== Description of the task ==
Where a line of the data below has the string "forall", copy that line.

== Data to process ==
Lemma completed_sweep_has_three_strengths_witness :
  (RepressorLoss.sweep Toy.simulate Toy.threshold_rule RepressorLoss.eta 4
     (Toy.kernel33 []) = (Ok tt, Toy.swept33) /\
   (3 <= length RepressorLoss.eta)%nat) /\
  (PromoterLoss.sweep Toy.simulate Toy.threshold_rule RepressorLoss.eta 4
     (Toy.kernel31 [])
   = (Ok tt, snd (PromoterLoss.sweep Toy.simulate Toy.threshold_rule
                    RepressorLoss.eta 4 (Toy.kernel31 []))) /\
   (3 <= length RepressorLoss.eta)%nat).
Proof.
  split.
  - split; [vm_compute; reflexivity|].
    apply (proj1 (completed_sweep_has_three_strengths Toy.simulate Toy.threshold_rule
                    RepressorLoss.eta 4) (Toy.kernel33 []) Toy.swept33).
    vm_compute; reflexivity.
  - split; [vm_compute; reflexivity|].
    apply (proj2 (completed_sweep_has_three_strengths Toy.simulate Toy.threshold_rule
                    RepressorLoss.eta 4) (Toy.kernel31 [])
             (snd (PromoterLoss.sweep Toy.simulate Toy.threshold_rule
                     RepressorLoss.eta 4 (Toy.kernel31 [])))).
    vm_compute; reflexivity.
Defined.

Lemma swept_heatmaps_within_colour_range_witness :
  In "diabetic" conditions /\
  RepressorLoss.sweep Toy.simulate Toy.threshold_rule RepressorLoss.eta 4
    (Toy.kernel33 []) = (Ok tt, Toy.swept33) /\
  PromoterLoss.sweep Toy.simulate Toy.threshold_rule RepressorLoss.eta 4
    (Toy.kernel31 [])
  = (Ok tt, snd (PromoterLoss.sweep Toy.simulate Toy.threshold_rule
                   RepressorLoss.eta 4 (Toy.kernel31 []))) /\
  (exists fig,
     RepressorLoss.plot_heatmap (RepressorLoss.comparisons Toy.swept33) "diabetic"
     = Ok fig /\
     forall a b, (a < 3)%nat -> (b < 3)%nat ->
       exists x, cell (image fig) a b = Some x /\
                 (vmin fig <= x)%Q /\ (x <= vmax fig)%Q) /\
  (exists fig,
     PromoterLoss.plot_heatmap
       (PromoterLoss.comparisons
          (snd (PromoterLoss.sweep Toy.simulate Toy.threshold_rule
                  RepressorLoss.eta 4 (Toy.kernel31 [])))) "diabetic"
     = Ok fig /\
     forall a, (a < 3)%nat ->
       exists x, image fig !! a = Some [x] /\
                 (vmin fig <= x)%Q /\ (x <= vmax fig)%Q).
Proof.
  assert (Hin : In "diabetic" conditions) by (simpl; auto).
  split; [exact Hin|].
  split; [vm_compute; reflexivity|]. split; [vm_compute; reflexivity|].
  split.
  - apply (proj1 (swept_heatmaps_within_colour_range Toy.simulate Toy.threshold_rule
                    RepressorLoss.eta 4 "diabetic" Hin) (Toy.kernel33 []) Toy.swept33).
    vm_compute; reflexivity.
  - apply (proj2 (swept_heatmaps_within_colour_range Toy.simulate Toy.threshold_rule
                    RepressorLoss.eta 4 "diabetic" Hin) (Toy.kernel31 [])).
    vm_compute; reflexivity.
Defined.
Lemma plot_heatmap_reads_keys_and_errors_witness :
  new_Comparison Toy.threshold_rule (Toy.series 4) Toy.shifted
    = Ok (Toy.compare (Toy.series 4) Toy.shifted (1 # 2)) /\
  (same_errors "normal" Toy.two_entries Toy.two_others /\
   RepressorLoss.plot_heatmap Toy.two_others "normal"
   = RepressorLoss.plot_heatmap Toy.two_entries "normal") /\
  (same_errors "normal" Toy.one_entry Toy.one_other /\
   PromoterLoss.plot_heatmap Toy.one_other "normal"
   = PromoterLoss.plot_heatmap Toy.one_entry "normal").
Proof.
  assert (H2 : same_errors "normal" Toy.two_entries Toy.two_others).
  { repeat constructor; vm_compute; reflexivity. }
  assert (H1 : same_errors "normal" Toy.one_entry Toy.one_other).
  { repeat constructor; vm_compute; reflexivity. }
  split; [reflexivity|]. split.
  - split; [exact H2|].
    exact (proj1 (plot_heatmap_reads_keys_and_errors "normal") _ _ H2).
  - split; [exact H1|].
    exact (proj2 (plot_heatmap_reads_keys_and_errors "normal") _ _ H1).
Defined.
End Extra_Instances.
(** The route answers with [response_model=schemas.UserOut]. *)
Definition signup_response (user_data : UserCreate.t) (db : Database)
  : Response UserOut.t :=
  match fst (signup user_data db) with
  | Ok user => Ok (UserOut.from_orm user)
  | Raise e => Raise e
  end.

Definition login (form_data : OAuth2PasswordRequestForm.t) : Handler Token.t :=
  fun db =>
    match find (fun u => String.eqb (User.username u)
                           (OAuth2PasswordRequestForm.username form_data))
               (users db) with
    | None => (Raise (HTTPException 401 "Incorrect username or password"), db)
    | Some user =>
        if negb (verify_password (OAuth2PasswordRequestForm.password form_data)
                                 (User.hashed_password user))
        then (Raise (HTTPException 401 "Incorrect username or password"), db)
        else
          let token := create_access_token [("sub", JInt (User.id user))] in
          (Ok {| Token.access_token := token; Token.token_type := "bearer" |}, db)
    end.

End Deps.

(** ** main.py: event routes *)

Definition event_not_found : Exception := HTTPException 404 "Event not found".

Definition create_event (event_data : EventCreate.t) (user : User.t)
  : Handler Event.t :=
  fun db =>
    let event := {| Event.id := events_seq db;
                    Event.title := EventCreate.title event_data;
                    Event.description := EventCreate.description event_data;
                    Event.date := EventCreate.date event_data;
                    Event.location := EventCreate.location event_data;
                    Event.owner_id := User.id user |} in
    (Ok event, with_events db (events db ++ [event]) (events_seq db + 1)).

Definition get_event (event_id : Z) (user : User.t) : Handler Event.t :=
  fun db =>
    match query_owned_event event_id user db with
    | None => (Raise event_not_found, db)
    | Some event => (Ok event, db)
    end.

(** [setattr(event, field, value)] for the fields of
    [event_update.dict(exclude_unset=True)]: an absent field keeps the
    attribute, a present one overwrites it, also with [None]. *)
Definition setattr {A : Type} (attribute : option A) (update : option (option A))
  : option A :=
  match update with
  | None => attribute
  | Some value => value
  end.

(** [UPDATE events SET ... WHERE events.id = pk] *)
Definition update_row (pk : Z) (event' : Event.t) (e : Event.t) : Event.t :=
  if Event.id e =? pk
  then {| Event.id := Event.id e;
          Event.title := Event.title event';
          Event.description := Event.description event';
          Event.date := Event.date event';
          Event.location := Event.location event';
          Event.owner_id := Event.owner_id e |}
  else e.

Definition update_event (event_id : Z) (event_update : EventUpdate.t)
    (user : User.t) : Handler Event.t :=
  fun db =>
    match query_owned_event event_id user db with
    | None => (Raise event_not_found, db)
    | Some event =>
        let title := setattr (Some (Event.title event))
                             (EventUpdate.title event_update) in
        let description := setattr (Event.description event)
                                   (EventUpdate.description event_update) in
        let date := setattr (Some (Event.date event))
                            (EventUpdate.date event_update) in
        let location := setattr (Some (Event.location event))
                                (EventUpdate.location event_update) in
        (* db.commit(): title, date and location are nullable=False *)
        match title, date, location with
        | Some title, Some date, Some location =>
            let event' := {| Event.id := Event.id event;
                             Event.title := title;
                             Event.description := description;
                             Event.date := date;
                             Event.location := location;
                             Event.owner_id := Event.owner_id event |} in
            (Ok event',
             with_events db (map (update_row (Event.id event) event') (events db))
                         (events_seq db))
        | _, _, _ => (Raise IntegrityError, db)
        end
    end.
(** * Audio captioning service: request handlers of the four service variants

    Shallow embedding of the request paths of
      - [src/api/python/main.py]          (module [Main]),
      - [src/app/api/route.py]            (module [Route]),
      - [src/streamlit_app.py]            (module [StreamlitApp]),
      - [src/api/python/streamlit_app.py] (module [ApiStreamlit]).

    The handlers are Python functions working on the file system, on an
    uploaded file and on a captioning model.  They are embedded in a small
    state-and-exception monad: the state holds the files on disk and the
    local variables [temp_path] and [wav_path] that a [finally] block reads
    after an exception; every external effect is also recorded as an event.
    What the libraries decide (random scratch names, the decoder, the model,
    the network) is taken from a [Runtime] record and from the model object,
    so every statement holds for all behaviours of these collaborators in
    which they return or raise an [Exception].
    Calls to the logger have no effect on any of this and are left out. *)

From Stdlib Require Import ZArith QArith_base String Ascii List.
From Stdlib Require Strings.Byte.
From stdpp Require Import base gmap strings list fin_maps pretty.

Set Warnings "-register-all".

Local Open Scope string_scope.
Local Open Scope Z_scope.

(** ** Python values and exceptions *)

Definition bytes := list Init.Byte.byte.
(** * Guitar Pro tremolo converter: a model of [tremolo_converter.py]

    The document graph of the converter (measures, voices, beats, notes) is
    embedded with the beats as objects of a store: a voice holds a list of
    beat references, and the rewriting functions mutate the beats and the
    lists the way the Python code does.  Durations are exact rationals that
    are kept in lowest terms, as [fractions.Fraction] keeps them.  The
    functions run in a state-and-exception monad; what [print] writes is
    collected in the state.  Notes and effect descriptors are part of the
    value of the beat that holds them, and every voice has its own list of
    beats: a note or an effect object that two beats share, and a list
    object that two voices share, are outside the model.  What is stated
    below about beats other than the one at hand, and about counts, is
    stated so that it does not depend on this. *)

From Equations Require Import Equations.
From stdpp Require Import base list gmap.
From Stdlib Require Import QArith Qround Sorted.
From Stdlib Require String.

Close Scope Q_scope.
(** The sweep is invisible to the callers of fetch_schema: a lookup that
    comes after a sweep returns and requests what it would have returned
    and requested had the sweep not run. *)
Theorem sweep_expired_invisible now now' c schema_id version :
  stamped c →
  now ≤ now' →
  returned (fetch_schema json_parse curl now' (sweep_expired now c)
              schema_id version)
  = returned (fetch_schema json_parse curl now' c schema_id version)
  ∧ transfers (fetch_schema json_parse curl now' (sweep_expired now c)
                 schema_id version)
    = transfers (fetch_schema json_parse curl now' c schema_id version).
Proof.
  intros Hst Hle.
  destruct (sweep_expired_configuration now c) as [Hb Ha].
  pose proof (fetch_from_registry_answer now' (sweep_expired now c) c
                schema_id version Hb Ha) as Hanswer.
  pose proof (sweep_expired_cache now c (cache_key schema_id version)) as Hc.
  pose proof (sweep_expired_timestamps now c (cache_key schema_id version)) as Ht.
  destruct (schema_cache_ c !! cache_key schema_id version) as [d|] eqn:Hd.
  - destruct (Hst (cache_key schema_id version)) as [t Hts]; [by rewrite Hd |].
    rewrite Hts in Hc, Ht.
    destruct (decide (now - t > cache_ttl_)) as [Hold|Hold].
    + rewrite (fetch_schema_absent _ _ _ _ _ _ Hc).
      rewrite (fetch_schema_stale _ _ now' c _ _ d t) by (done || lia).
      exact Hanswer.
    + destruct (Z.lt_ge_cases (now' - t) cache_ttl_) as [Hage|Hage].
      * rewrite (fetch_schema_fresh _ _ now' (sweep_expired now c) _ _ d t)
          by done.
        by rewrite (fetch_schema_fresh _ _ now' c _ _ d t).
      * rewrite (fetch_schema_stale _ _ now' (sweep_expired now c) _ _ d t)
          by done.
        by rewrite (fetch_schema_stale _ _ now' c _ _ d t).
  - assert (schema_cache_ (sweep_expired now c) !! cache_key schema_id version
            = None) as Hnone.
    { rewrite Hc. destruct (cache_timestamps_ c !! _) as [t|]; [| done].
      by destruct (decide (now - t > cache_ttl_)). }
    rewrite (fetch_schema_absent _ _ _ _ _ _ Hnone).
    by rewrite (fetch_schema_absent _ _ _ c).
Qed.
(** The saving block.  The [json] branch first tests [inc_tweets], a
    name this method never binds. *)
Definition save (ref_tweets rel_users inc_media : bool)
    (refs users media links tweets : option DataFrame) (fs : files)
  : result files :=
  if decide (save_format = "csv") then
    let path := save_path_for output_dir save_format in
    fs ← write_if ref_tweets CsvQuoteAll (path "ref_tweets") refs fs;
    fs ← write_if rel_users CsvQuoteAll (path "users") users fs;
    fs ← write_if inc_media CsvQuoteAll (path "media") media fs;
    fs ← write_if (has_refs tweet_fields) CsvQuoteAll (path "ref_links") links fs;
    write CsvQuoteAll (path "tweets") tweets fs
  else if decide (save_format = "json") then Raise NameError
  else Ok fs.

(** [if b: df = pd.concat([df, new], axis = 0) if df is not None else
    new; df = df.drop_duplicates()] on the table variable read by [get]
    and assigned by [set].  When [drop_duplicates] raises, the variable
    holds the table that was to be deduplicated. *)
Definition merge_into (b : bool) (get : Session → option DataFrame)
    (set : option DataFrame → Session → Session) (new : DataFrame) : stmt := λ st,
  if b then
    match merge (get st) new with
    | Ok d => (None, set (Some d) st)
    | Raise e => (Some e, set (Some (concat_or_new pd.concat_axis0 (get st) new)) st)
    end
  else (None, st).

(** The saving block as a statement.  Each table it writes was assigned
    by the statements before it, so its one raise is the [NameError] of
    the [json] branch, which comes before any write. *)
Definition saving (ref_tweets rel_users inc_media : bool) : stmt := λ st,
  match save ref_tweets rel_users inc_media (df_refs st) (df_users st) (df_media st)
             (df_links st) (df_tweets st) (out st) with
  | Ok fs => (None, set_out fs st)
  | Raise e => (Some e, st)
  end.

(** One iteration of the loop from [tweets = response.data] down to
    [num_collected += len(tweets)], statement by statement: the exception
    that ends it, if any, and the variables as they then are. *)
Definition page_body (st : Session) (response : Response) : option exn * Session :=
  let tweets := data response in
  let ref_tweets := includes_tweets response in
  let rel_users := includes_users response in
  let inc_media := includes_media response in
  if truthy tweets then
    let ref_dicts := Tweet_to_dict <$> items ref_tweets in
    let user_dicts := User_to_dict <$> items rel_users in
    let media := Media_to_dict <$> items inc_media in
    match (if has_refs tweet_fields then parse_tweet_links (items tweets)
           else Ok []) with
    | Raise e => (Some e, st)
    | Ok links =>
        let tweets := Tweet_to_dict <$> items tweets in
        (merge_into (truthy ref_tweets) df_refs set_df_refs (pd.DataFrame ref_dicts) ;;;
         merge_into (truthy rel_users) df_users set_df_users (pd.DataFrame user_dicts) ;;;
         merge_into (truthy inc_media) df_media set_df_media (pd.DataFrame media) ;;;
         merge_into (has_refs tweet_fields) df_links set_df_links (pd.DataFrame links) ;;;
         (λ st, (None, set_df_tweets
                         (Some (concat_or_new pd.concat_axis0 (df_tweets st)
                                  (pd.DataFrame tweets))) st)) ;;;
         saving (truthy ref_tweets) (truthy rel_users) (truthy inc_media) ;;;
         (λ st, (None, set_num_collected (num_collected st + length tweets)%nat st)))
          st
    end
  else (None, st).

(** The iteration when nothing raises in it. *)
Definition page (st : Session) (response : Response) : result Session :=
  match page_body st response with
  | (None, st) => Ok st
  | (Some e, _) => Raise e
  end.

(** [for batch in batches: ...].  The two project exceptions make the
    loop [continue]; any other exception leaves [pull], as does the
    attribute access [response.data] on a [None] response.  The state
    returned with an exception holds the variables as they were when it
    was raised. *)
Fixpoint loop (batches : list Z) (st : Session) : ending * Session :=
  match batches with
  | [] => (Done, st)
  | batch :: rest =>
      let '(r, calls') := search_tweets client (calls st) batch (next_token st) in
      let st := fetched calls' st in
      match r with
      | Raise EmptyTwitterResponseException => loop rest st
      | Raise MaxRetries => loop rest st
      | Raise e => (Aborted e, st)
      | Ok None => (Aborted AttributeError, st)
      | Ok (Some response) =>
          match page_body st response with
          | (Some e, st) => (Aborted e, st)
          | (None, st) =>
              let st := advance (meta_next_token response) st in
              match meta_next_token response with
              | None => (Done, st)
              | Some _ => loop rest st
              end
          end
      end
  end.

Definition pull (fs : files) (max_results batch_size : Z) : ending * Session :=
  match plan max_results batch_size with
  | Raise e => (Aborted e, start fs)
  | Ok batches => loop batches (start fs)
  end.

End pull.
End TweetSearch.

(** ** [Timeline.pull] *)

Module Timeline.
Section pull.

Context `{Twalc}.
Variable client : Client.
Variable tweet_fields : list string.
Variables handle output_dir save_format : string.
Variable output_handle : bool.
Variable handle_col : string.
Variable tweets_per_query : Z.

Definition save_dir : string := output_dir +:+ "/" +:+ handle.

== Task output ==
     forall a b, (a < 3)%nat -> (b < 3)%nat ->
     forall a, (a < 3)%nat ->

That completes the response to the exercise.